DATA TO EXAMINE section start

(* ===== verification/Sort.v ===== *)
(** Rust's stable [sort_by]: its result is the one stable sorted permutation of its
    input, here computed by insertion. *)
From S2P Require Import Prelude.

Section sort.
Context {A : Type} (cmp : A → A → comparison).

Fixpoint insert_by (x : A) (l : list A) : list A :=
  match l with
  | [] => [x]
  | y :: l' => match cmp x y with Gt => y :: insert_by x l' | _ => x :: l end
  end.
Definition sort_by (l : list A) : list A := foldr insert_by [] l.

Definition le_by (x y : A) : Prop := cmp x y ≠ Gt.
Definition class_of (a : A) (l : list A) : list A := filter (λ x, cmp a x = Eq) l.

Lemma insert_by_perm x l : insert_by x l ≡ₚ x :: l.
Proof.
  induction l as [|y l IH]; [done|]. cbn [insert_by]. destruct (cmp x y); try done.
  rewrite IH. apply perm_swap.
Qed.

Lemma sort_by_perm l : sort_by l ≡ₚ l.
Proof. induction l as [|x l IH]; [done|]. cbn [sort_by foldr]. rewrite insert_by_perm. by f_equiv. Qed.

Lemma sort_by_length l : length (sort_by l) = length l.
Proof. by rewrite sort_by_perm. Qed.

Context (T : total_cmp cmp).

Lemma cmp_sym x y : cmp y x = CompOpp (cmp x y).
Proof. apply cmp_at_anti, T. Qed.

Lemma cmp_refl x : cmp x x = Eq.
Proof. apply cmp_at_refl, T. Qed.

Lemma le_by_trans x y z : le_by x y → le_by y z → le_by x z.
Proof.
  unfold le_by. intros H1 H2. destruct (cmp x y) eqn:E.
  - by rewrite (cmp_at_eq _ _ (T x) _ z E).
  - by rewrite (cmp_at_lt _ _ (T x) _ z E H2).
  - done.
Qed.

Lemma insert_by_sorted x l : StronglySorted le_by l → StronglySorted le_by (insert_by x l).
Proof.
  induction 1 as [|y l S IH F]; cbn [insert_by]; [repeat constructor|].
  assert (L : cmp x y ≠ Gt → StronglySorted le_by (x :: y :: l)).
  { intros Hxy. constructor; [by constructor|]. constructor; [done|].
    eapply Forall_impl; [exact F|]. intros z. by apply le_by_trans. }
  destruct (cmp x y) eqn:E; [by apply L|by apply L|]. constructor; [done|].
  rewrite insert_by_perm. constructor; [|done]. unfold le_by. by rewrite cmp_sym, E.
Qed.

Lemma sort_by_sorted l : StronglySorted le_by (sort_by l).
Proof. induction l; [constructor|]. by apply insert_by_sorted. Qed.

Lemma insert_by_class a x l : class_of a (insert_by x l) = class_of a (x :: l).
Proof.
  induction l as [|y l IH]; [done|]. cbn [insert_by]. destruct (cmp x y) eqn:E; try done.
  unfold class_of in *. rewrite (filter_cons _ y), IH, !filter_cons.
  destruct (decide (cmp a y = Eq)) as [Ey|]; [|done].
  destruct (decide (cmp a x = Eq)) as [Ex|]; [|done].
  exfalso. pose proof (cmp_at_eq _ _ (T a) _ y Ex) as E'. congruence.
Qed.

(** Stability: elements that compare equal keep their order. *)
Lemma sort_by_class a l : class_of a (sort_by l) = class_of a l.
Proof.
  induction l as [|x l IH]; [done|]. change (sort_by (x :: l)) with (insert_by x (sort_by l)).
  rewrite insert_by_class. unfold class_of in *. rewrite !filter_cons. by rewrite IH.
Qed.

(** Sorted and stable determine the result: [sort_by] is Rust's. Elements that compare
    equal need only agree on the part [f] that is observed. *)
Lemma le_by_anti x y : le_by x y → le_by y x → cmp x y = Eq.
Proof. unfold le_by. intros H1 H2. rewrite cmp_sym in H2. by destruct (cmp x y). Qed.

Lemma class_of_head a x l : cmp a x = Eq → class_of a (x :: l) = x :: class_of a l.
Proof. intros E. unfold class_of. by rewrite filter_cons, decide_True. Qed.

Lemma class_of_nohead a x l : cmp a x ≠ Eq → class_of a (x :: l) = class_of a l.
Proof. intros E. unfold class_of. by rewrite filter_cons, decide_False. Qed.

Lemma class_witness {B} (f : A → B) x l l' :
  f <$> class_of x l = f <$> class_of x l' → x ∈ l → ∃ y, y ∈ l' ∧ cmp x y = Eq.
Proof.
  intros C Hx. assert (x ∈ class_of x l) as Hc by (apply list_elem_of_filter; by rewrite cmp_refl).
  apply (list_elem_of_fmap_2 f) in Hc. rewrite C in Hc.
  apply list_elem_of_fmap_1 in Hc as (y & _ & [? ?]%list_elem_of_filter). eauto.
Qed.

Lemma head_le {B} (f : A → B) x y l1 l2 :
  StronglySorted le_by (x :: l1) → f <$> class_of y (x :: l1) = f <$> class_of y (y :: l2) → le_by x y.
Proof.
  intros [_ F]%StronglySorted_inv C. symmetry in C.
  destruct (class_witness f y (y :: l2) (x :: l1) C) as (z & [->|Hz]%elem_of_cons & E); [by left|..].
  - unfold le_by. by rewrite cmp_sym, E.
  - apply (le_by_trans x z y); [exact (proj1 (Forall_forall _ _) F z Hz)|]. unfold le_by. by rewrite cmp_sym, E.
Qed.

Lemma sorted_unique_by {B} (f : A → B) l1 : ∀ l2,
  StronglySorted le_by l1 → StronglySorted le_by l2 →
  (∀ a, f <$> class_of a l1 = f <$> class_of a l2) → f <$> l1 = f <$> l2.
Proof.
  induction l1 as [|x l1 IH]; intros l2 S1 S2 C.
  { destruct l2 as [|y l2]; [done|]. specialize (C y). by rewrite class_of_head in C by apply cmp_refl. }
  destruct l2 as [|y l2].
  { specialize (C x). by rewrite class_of_head in C by apply cmp_refl. }
  assert (Exy : cmp x y = Eq).
  { apply le_by_anti; [by apply (head_le f x y l1 l2)|by apply (head_le f y x l2 l1)]. }
  pose proof (C x) as Cx. rewrite !class_of_head in Cx by (done || apply cmp_refl).
  injection Cx as Ef _. simpl. f_equal; [exact Ef|].
  apply StronglySorted_inv in S1 as [S1 _], S2 as [S2 _]. apply IH; [done|done|]. intros a.
  pose proof (C a) as Ca. assert (cmp a x = Eq ↔ cmp a y = Eq) as EQ.
  { assert (cmp y x = Eq) as Eyx by (by rewrite cmp_sym, Exy).
    split; intros E; rewrite cmp_sym in E |- *.
    - rewrite (cmp_at_eq _ _ (T y) x a Eyx). exact E.
    - rewrite (cmp_at_eq _ _ (T x) y a Exy). exact E. }
  destruct (decide (cmp a x = Eq)) as [E|E].
  - rewrite !class_of_head in Ca by tauto. by injection Ca.
  - rewrite !class_of_nohead in Ca by tauto. exact Ca.
Qed.

Lemma sorted_unique l1 l2 :
  StronglySorted le_by l1 → StronglySorted le_by l2 →
  (∀ a, class_of a l1 = class_of a l2) → l1 = l2.
Proof.
  intros S1 S2 C. rewrite <- (list_fmap_id l1), <- (list_fmap_id l2).
  apply (sorted_unique_by id); [done|done|]. intros a. by rewrite C.
Qed.

Lemma sort_by_head l x : head (sort_by l) = Some x → x ∈ l ∧ Forall (le_by x) l.
Proof.
  intros E. pose proof (sort_by_sorted l) as S. pose proof (sort_by_perm l) as P.
  destruct (sort_by l) as [|y l']; [done|]. injection E as ->. rewrite <- P. split; [by left|].
  apply StronglySorted_inv in S as [_ F]. constructor; [|done]. unfold le_by. by rewrite cmp_refl.
Qed.
End sort.

(** Comparing by one key after another, each ascending or descending. *)
Lemma sort_by_head_None {A} (cmp : A → A → comparison) l : head (sort_by cmp l) = None → l = [].
Proof.
  intros E. pose proof (sort_by_perm cmp l) as P. destruct (sort_by cmp l); [|done].
  by apply Permutation_nil_l in P.
Qed.

Definition then_cmp (c d : comparison) : comparison := match c with Eq => d | _ => c end.

Lemma total_cmp_then {A} (f g : A → A → comparison) :
  total_cmp f → total_cmp g → total_cmp (λ x y, then_cmp (f x y) (g x y)).
Proof.
  intros Tf Tg x. destruct (Tf x) as [R A1 E L G], (Tg x) as [R' A' E' L' G']. split.
  - by rewrite R, R'.
  - intros y. rewrite A1, A'. by destruct (f x y), (g x y).
  - intros y z. destruct (f x y) eqn:Ef; cbn [then_cmp]; try done. intros Eg.
    by rewrite (E _ _ Ef), (E' _ _ Eg).
  - intros y z. destruct (f x y) eqn:Ef; cbn [then_cmp]; try done.
    + rewrite (E _ _ Ef). destruct (f y z); cbn [then_cmp]; [eauto|done|done].
    + intros _ H2. rewrite (L y z Ef); [done|]. by destruct (f y z).
  - intros y z. destruct (f x y) eqn:Ef; cbn [then_cmp]; try done.
    + rewrite (E _ _ Ef). destruct (f y z); cbn [then_cmp]; [eauto|done|done].
    + intros _ H2. rewrite (G y z Ef); [done|]. by destruct (f y z).
Qed.

Lemma total_cmp_opp {A} (f : A → A → comparison) : total_cmp f → total_cmp (λ x y, CompOpp (f x y)).
Proof.
  intros T x. destruct (T x) as [R A1 E L G]. split.
  - by rewrite R.
  - intros y. by rewrite A1.
  - intros y z H. rewrite (E y z); [done|]. by destruct (f x y).
  - intros y z H1 H2. rewrite (G y z); [done| |]; [by destruct (f x y)|by destruct (f y z)].
  - intros y z H1 H2. rewrite (L y z); [done| |]; [by destruct (f x y)|by destruct (f y z)].
Qed.

Lemma total_cmp_const {A} : total_cmp (λ _ _ : A, Eq).
Proof. by intros x. Qed.

(** A missing value after every value: the match on two options the code writes. *)
Definition option_last_cmp {A} (f : A → A → comparison) (x y : option A) : comparison :=
  match x, y with
  | Some x, Some y => f x y
  | Some _, None => Lt
  | None, Some _ => Gt
  | None, None => Eq
  end.

Lemma total_cmp_option_last {A} (f : A → A → comparison) : total_cmp f → total_cmp (option_last_cmp f).
Proof.
  intros T [x|].
  - destruct (T x) as [R A1 E L G]. split; cbn.
    + done.
    + intros [y|]; cbn; [apply A1|done].
    + intros [y|] [z|]; cbn; try done. apply E.
    + intros [y|] [z|]; cbn; try done; [apply L].
    + intros [y|] [z|]; cbn; try done; [apply G].
  - split; cbn; [done|by intros [y|]|by intros [y|] [z|]|by intros [y|]|by intros [y|] [z|]].
Qed.
#[export] Hint Resolve total_cmp_then total_cmp_opp total_cmp_const total_cmp_option_last : blitz.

DATA TO EXAMINE section end

For each line above that contains "comparison", make a copy.

OUTPUT FOR THIS TASK |
Context {A : Type} (cmp : A → A → comparison).
Lemma sort_by_head_None {A} (cmp : A → A → comparison) l : head (sort_by cmp l) = None → l = [].
Definition then_cmp (c d : comparison) : comparison := match c with Eq => d | _ => c end.
Lemma total_cmp_then {A} (f g : A → A → comparison) :
Lemma total_cmp_opp {A} (f : A → A → comparison) : total_cmp f → total_cmp (λ x y, CompOpp (f x y)).
Definition option_last_cmp {A} (f : A → A → comparison) (x y : option A) : comparison :=
Lemma total_cmp_option_last {A} (f : A → A → comparison) : total_cmp f → total_cmp (option_last_cmp f).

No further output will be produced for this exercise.